When was the last time you went out for a beer? Odds are, it’s been a while.
“Beer occasions in general are impacted by COVID-19,” says Garett Senez, VP Marketing at Vancouver-based craft-beer distributor PACRIM Distributors. “The idea of going out to a bar or socializing with people is gone — and it will be gone for the next few months — which means drinking at home is now [key].”
“You rewind back to March of 2020 and, essentially overnight, bars and restaurants were shut down,” says Luke Chapman, interim president, Beer Canada. “In a typical year, those channels account for between 25 and 30 per cent of total beer sales in Canada [and they] were eliminated,” Chapman explains, noting these channels are yet to fully recover. “There was a pretty strong uptick in off-trade beer sales (retail sales for home consumption) somewhere in the range of 11 or 12 per cent. Unfortunately, that wasn’t enough to offset the elimination of on-trade sales in 2020.”
“It’s going to be a tough road for the [beer] industry in general, particularly for the next two to three years,” Senez adds. And, the beer industry was already facing challenges before the pandemic struck last year.
“There were some changing consumer-consumption patterns prior to COVID-19 — consumers seem to be looking more towards wine and hard seltzers are becoming very popular,” Chapman explains. “In some ways, COVID-19 has accelerated some of the changes in consumer demand and I anticipate that will continue into 2021.”
Senez notes that, while beer sales have been down, unit prices have been up. “That means premiumization is happening,” he explains, which lends itself well to the craft-beer movement. And, he points out, heightened interest in supporting local businesses has also benefitted craft beer.
However, the premiumization trend limits volume consumption because, as consumers trade up, they tend to consume less.
This also ties into consumers’ heightened focus on health and wellness. Senez highlights demand for “better-for-you” offerings as another key trend that has been influencing beer. As he explains, this has led to greater interest in low-calorie beverages, as well as a growing appetite for non-alcoholic beer.
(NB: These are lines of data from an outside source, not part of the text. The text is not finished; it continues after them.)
(** The outbounds of a document: [inr] for the errors of the document itself. *)
Definition parse_singbox_config (input : str) : list (res ParseError ServerProfile) :=
  match json_parse input with
  | Err e => [Err e]
  | Panic => [Panic]
  | Ok root =>
      let outbounds :=
        match root with
        | Object _ =>
            match get_array root "outbounds" with
            | Some arr => Ok arr
            | None => if bool_decide (is_Some (get root "type")) then Ok [root] else Err (JsonError "нет ключа outbounds")
            end
        | Array arr => Ok arr
        | _ => Err (JsonError "ожидался объект или массив")
        end in
      match outbounds with
      | Ok obs => map singbox_outbound obs
      | Err e => [Err e]
      | Panic => [Panic]
      end
  end.

(** ** Specification: the outbound of a profile *)

(** The parameters a sing-box outbound of a kind holds besides those of TLS and
    the transport. *)
Definition singbox_keys (k : ProtocolKind) : list str :=
  match k with
  | Vless => ["uuid" : str; "flow" : str]
  | Tuic => ["uuid" : str; "password" : str]
  | Shadowsocks => ["method" : str; "password" : str]
  | Trojan | Hysteria2 => ["password" : str]
  | _ => []
  end.

Definition tls_keys : list str := ["sni" : str; "pbk" : str; "sid" : str; "fp" : str; "alpn" : str].
Definition transport_keys : list str := ["type" : str; "path" : str; "host" : str].

Definition singbox_kind (k : ProtocolKind) : str :=
  match k with Socks5 => "socks" | _ => protocol_as_str k end.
As Chapman points out, low- and no-alcohol offerings have been a bright spot for the beer segment. “It’s still a relatively small segment of the Canadian beer market, but COVID-19 definitely has accelerated growth in that area.”
Not all Canadians have taken to the less-is-more mentality. At-home beer consumption still leans heavily to large-format packs, which means many are turning to domestic economy lagers from big breweries.
“In tough times people always buy beer and lipstick,” says Senez. “They’re small luxuries that people actually have a very high esteem value for.”